Investors are cautioned that forward-looking statements are not based on historical facts but instead reflect Momentous and Astra’s respective management’s expectations, estimates or projections concerning future results or events based on the opinions, assumptions and estimates of management considered reasonable at the date the statements are made. Although Momentous and Astra believe that the expectations reflected in such forward-looking statements are reasonable, such statements involve risks and uncertainties, and undue reliance should not be placed thereon, as unknown or unpredictable factors could have material adverse effects on future results, performance or achievements of the resulting issuer. Among the key factors that could cause actual results to differ materially from those projected in the forward-looking statements are the following: the ability to close additional tranches of the Offering and to consummate the Transaction; the ability to obtain requisite regulatory and shareholder approvals and the satisfaction of other conditions to the consummation of the Transaction on the proposed terms and schedule; the potential impact of the announcement or consummation of the Transaction on relationships, including with regulatory bodies, employees, suppliers, customers and competitors; changes in general economic, business and political conditions, including changes in the financial markets; changes in applicable laws and regulations both locally and in foreign jurisdictions; compliance with extensive government regulation; the risks and uncertainties associated with foreign markets; and the diversion of management time on the Transaction.
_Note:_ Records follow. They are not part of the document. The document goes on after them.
(** [isRecord(parsed) ? parsed[key] : undefined], when it is an array. *)
Definition array_field (parsed : jsval) (key : string) : list jsval :=
  match parsed with
  | VObj fields => match obj_get fields key with VArr l => l | _ => [] end
  | _ => []
  end.

Definition ALLOWED_ENTITY_TYPES : list string :=
  ["customer"; "staff"; "asset"; "project"; "topic"; "location"; "other"].

Definition normalizeEntityType (t : jsval) : string :=
  match t with VStr s => if bool_decide (s ∈ ALLOWED_ENTITY_TYPES) then s else "other" | _ => "other" end.

Definition parse_entity (memory : option MemoryContext) (e : jsval) : list ExtractedEntity :=
  match e with
  | VObj fields =>
      match obj_get fields "name" with
      | VStr name =>
          [{| xe_name := trim name; xe_type := normalizeEntityType (obj_get fields "type");
              xe_canonical := match obj_get fields "canonical" with VStr c => Some (trim c) | _ => None end;
              xe_known := truthy (knownEntityId memory (obj_get fields "known")) |}]
      | _ => []
      end
  | _ => []
  end.

Definition parseEntities (parsed : jsval) (memory : option MemoryContext) : list ExtractedEntity :=
  flat_map (parse_entity memory) (array_field parsed "entities").

Section days.
Context `{Calendar}.

(** A day of the calendar, at the head of the text ([/^(\d{4})-(\d{2})-(\d{2})/]). *)
Definition parseEventTime (raw : jsval) : option string :=
  match raw with
  | VStr s =>
      let day := str_take 10 (trim s) in
      if re_test ISO_DATE_RE day
      then match date_at day with Some ms => if bool_decide (iso_day ms = day) then Some day else None | None => None end
      else None
  | _ => None
  end.

Definition parseCardinality (raw : jsval) : option FactCardinality :=
  match raw with VStr "one" => Some One | VStr "many" => Some Many | _ => None end.
(* ===== verification/CommitWriter.v ===== *)
(** * Writing the merged candidates

    [documents/commit-writer.service.ts] with [lookupUserEntity] of
    [ingest/user-entity.service.ts]: the entities, facts and relations a commit writes, the
    raw turns its facts point at, the portable instructions that leave a circle, and the
    claims a revision closes. The components it calls work on one memory, each through its
    own view. The judge is asked ahead of the ladder, which is one of the orders the code's
    promises may take; statements that fail are those of the fact resolver. *)

From S2P Require Import Prelude Js Regex Resume CandidateMerge RunLedger SceneProjection FactSlots FactSettle.
From S2P Require Import FactPolicy FactResolver ScopeTags Names Relatives EdgeWriter EventTime EdgeSupport.
From S2P Require Import RevisionClosure DocumentMeta DocumentText EpisodeStore DocumentStore EntityGraph.
From S2P Require Import EntityMerge EntityResolver EntityLadder.
From stdpp Require Import gmap sorting pretty.
Local Open Scope string_scope.
Local Open Scope nat_scope.

(** ** The memory of a tenant, and what each component sees of it *)

(** The facts are those of the document store; what the graph reads of them is a view. *)
Record Memory := {
  mm_store : DocStore;
  mm_graph : Graph;
  mm_turns : TurnStore;
  mm_runs : gmap string RunRow;
  mm_cands : gmap string StagedRow;
  mm_now : Z;
  mm_scenes : gmap string SceneRow;
  mm_fails : list bool
}.

Definition with_store (x : DocStore) (s : Memory) : Memory :=
  {| mm_store := x; mm_graph := mm_graph s; mm_turns := mm_turns s; mm_runs := mm_runs s; mm_cands := mm_cands s;
     mm_now := mm_now s; mm_scenes := mm_scenes s; mm_fails := mm_fails s |}.
Definition with_graph (x : Graph) (s : Memory) : Memory :=
  {| mm_store := mm_store s; mm_graph := x; mm_turns := mm_turns s; mm_runs := mm_runs s; mm_cands := mm_cands s;
     mm_now := mm_now s; mm_scenes := mm_scenes s; mm_fails := mm_fails s |}.
Definition with_turn_store (x : TurnStore) (s : Memory) : Memory :=
  {| mm_store := mm_store s; mm_graph := mm_graph s; mm_turns := x; mm_runs := mm_runs s; mm_cands := mm_cands s;
     mm_now := mm_now s; mm_scenes := mm_scenes s; mm_fails := mm_fails s |}.
Definition with_fails (x : list bool) (s : Memory) : Memory :=
  {| mm_store := mm_store s; mm_graph := mm_graph s; mm_turns := mm_turns s; mm_runs := mm_runs s; mm_cands := mm_cands s;
     mm_now := mm_now s; mm_scenes := mm_scenes s; mm_fails := x |}.
Definition with_episodic (runs : gmap string RunRow) (cands : gmap string StagedRow) (scenes : gmap string SceneRow)
    (s : Memory) : Memory :=
  {| mm_store := mm_store s; mm_graph := mm_graph s; mm_turns := mm_turns s; mm_runs := runs; mm_cands := cands;
     mm_now := mm_now s; mm_scenes := scenes; mm_fails := mm_fails s |}.
Lemma results_are_filed_by_their_words_witness :
  map (λ p, map (λ f, (xf_entityIndex f, xf_object f)) (gr_facts p)) (splitGroupResult sample_docs sample_result) =
    [[(0, "Paris")]; [(0, "Rome")]] ∧
  flat_map (λ p, map (fact_claim (gr_entities p)) (gr_facts p)) (splitGroupResult sample_docs sample_result)
    ≡ₚ map (fact_claim (map Some (xr_entities sample_result))) (xr_facts sample_result).
Proof.
  split; [vm_compute; reflexivity|]. apply (results_are_filed_by_their_words sample_docs sample_result); [done|].
  intros i Hi. change (length (xr_entities sample_result)) with 2.
  unfold claimed_by in Hi. cbn in Hi. rewrite !elem_of_cons, elem_of_nil in Hi. lia.
Defined.

(** An entity no claim uses goes to one document only: the last one that names it. *)
Example claimless_entity_is_filed_once :
  map (λ p, map (fmap xe_name) (gr_entities p))
    (splitGroupResult sample_docs {| xr_entities := [sample_entity "Ada"]; xr_facts := []; xr_edges := [] |}) =
  [[]; [Some "Ada"]].
Proof. vm_compute. reflexivity. Qed.

(** A number that names no entity is kept, and its place in the document's entities is empty. *)
Example number_without_an_entity_leaves_a_hole :
  map gr_entities (splitGroupResult [sample_turn "d1" "Ada lives in Paris." 1]
    {| xr_entities := []; xr_facts := [sample_fact 0 "Ada lives in Paris" "Paris"]; xr_edges := [] |}) = [[None]].
Proof. vm_compute. reflexivity. Qed.

(** Turns of one conversation are read together until the budget is full. *)
Example groups_fill_the_budget :
  map (map gp_id) (planExtractionGroups (sample_turn "d3" "Carol" 0 :: sample_docs) {| bg_maxChars := 30; bg_maxDocs := 8 |}) =
  [["d3"; "d1"]; ["d2"]].
Proof. vm_compute. reflexivity. Qed.

(** A group is shown turn by turn, each under its header. *)
Example group_is_rendered :
  rg_text (renderGroup (λ _, "2026-01-01") (λ n, if n =? 1 then "1" else "2") sample_docs) =
  "[#1 " +:+ middot +:+ " 2026-01-01 " +:+ middot +:+ " document]" +:+ line_feed +:+ "Ada lives in Paris." +:+ line_feed +:+ line_feed +:+
  "[#2 " +:+ middot +:+ " 2026-01-01 " +:+ middot +:+ " document]" +:+ line_feed +:+ "Bob moved to Rome, Ada stays.".
Proof. vm_compute. reflexivity. Qed.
These forward-looking statements may be affected by risks and uncertainties in the business of Momentous and Astra and general market conditions, including COVID-19.

Should one or more of these risks or uncertainties materialize, or should assumptions underlying the forward-looking statements prove incorrect, actual results may vary materially from those described herein as intended, planned, anticipated, believed, estimated or expected. Although Momentous and Astra have attempted to identify important risks, uncertainties and factors which could cause actual results to differ materially, there may be others that cause results not to be as anticipated, estimated or intended and such changes could be material. Momentous and Astra do not intend, and do not assume any obligation, to update the forward-looking statements except as otherwise required by applicable law.

Completion of the Transaction is subject to a number of conditions, including but not limited to TSXV acceptance and if applicable pursuant to TSXV requirements, majority of the minority shareholder approval. Where applicable, the Transaction cannot close until the required shareholder approval is obtained. There can be no assurance that the Transaction will be completed as proposed or at all.

Investors are cautioned that, except as disclosed in the management information circular or filing statement prepared in connection with the Transaction, any information released or received with respect to the Transaction may not be accurate or complete and should not be relied upon. Trading in the securities of Momentous should be considered highly speculative.

The TSXV has in no way passed upon the merits of the Transaction and has neither approved nor disapproved the contents of this press release.

Neither the TSXV nor its Regulation Services Provider (as that term is defined in the policies of the TSXV) accepts responsibility for the adequacy or accuracy of this release.